## Directions
Which lines in the data below contain the string "outstanding"? Show each one.

====================

(** * MirBFT state machine core: write-ahead log, outstanding requests, orchestrator

    Shallow embedding of
      - [pkg/statemachine/outstanding.go]  (package statemachine: [allOutstandingReqs]),
      - the [StateMachine] orchestrator of package statemachine
        ([initialize], [applyPersisted], [completeInitialization], [applyEvent],
        [reinitialize], [recoverLog], [step], [processResults]),
      - the write-ahead log store [persisted] ([appendInitialLoad], [appendLogEntry],
        [truncate], [iterate]).

    Unsigned 64-bit integers are [Z] with the wrap-around written out.  Go maps are
    stdpp [gmap]s.  A Go [panic] is the outcome [Panic]; a Go [error] return is a sum. *)

From stdpp Require Import gmap strings list fin_maps.
From Stdlib Require Import ZArith Lia.

Local Open Scope Z_scope.

(** ** Machine integers *)

Definition wrap64 (z : Z) : Z := z mod 2 ^ 64.

(** [a + b] on [uint64]. *)
Definition add64 (a b : Z) : Z := wrap64 (a + b).

(** [a - b] on [uint64]. *)
Definition sub64 (a b : Z) : Z := wrap64 (a - b).

(** The conversion [uint64(x)] of a signed integer [x]. *)
Definition to_uint64 (x : Z) : Z := wrap64 x.

(** [[]byte] values and serialized protobuf messages whose declaration the
    state machine never looks into. *)
Abbreviation bytes := string.

(** ** Outcomes of running a piece of the state machine

    Every outcome carries the state reached: a panic leaves the mutations that
    were done before it, and [OutOfFuel] is the state at which the bound on the loop
    iterations was exhausted. *)

Inductive PanicKind :=
| AssertionFailed (text : string)      (* assertFailed, via the assert* helpers *)
| NilDereference                       (* runtime error: nil pointer dereference *)
| ExplicitPanic (text : string).       (* panic(...) in the source *)

Inductive Outcome (S A : Type) :=
| Ok (a : A) (s : S)
| Panic (p : PanicKind) (s : S)
| OutOfFuel (s : S).
Arguments Ok {S A} a s.
Arguments Panic {S A} p s.
Arguments OutOfFuel {S A} s.

Definition M (S A : Type) : Type := S → Outcome S A.

Definition ret {S A} (a : A) : M S A := fun s => Ok a s.

Definition bind {S A B} (m : M S A) (k : A → M S B) : M S B :=
  fun s => match m s with
           | Ok a s' => k a s'
           | Panic p s' => Panic p s'
           | OutOfFuel s' => OutOfFuel s'
           end.

Definition panic {S A} (p : PanicKind) : M S A := fun s => Panic p s.
Definition get {S} : M S S := fun s => Ok s s.
Definition put {S} (s : S) : M S unit := fun _ => Ok tt s.
Definition modify {S} (f : S → S) : M S unit := fun s => Ok tt (f s).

====================

## Answer space
(** * MirBFT state machine core: write-ahead log, outstanding requests, orchestrator
      - [pkg/statemachine/outstanding.go]  (package statemachine: [allOutstandingReqs]),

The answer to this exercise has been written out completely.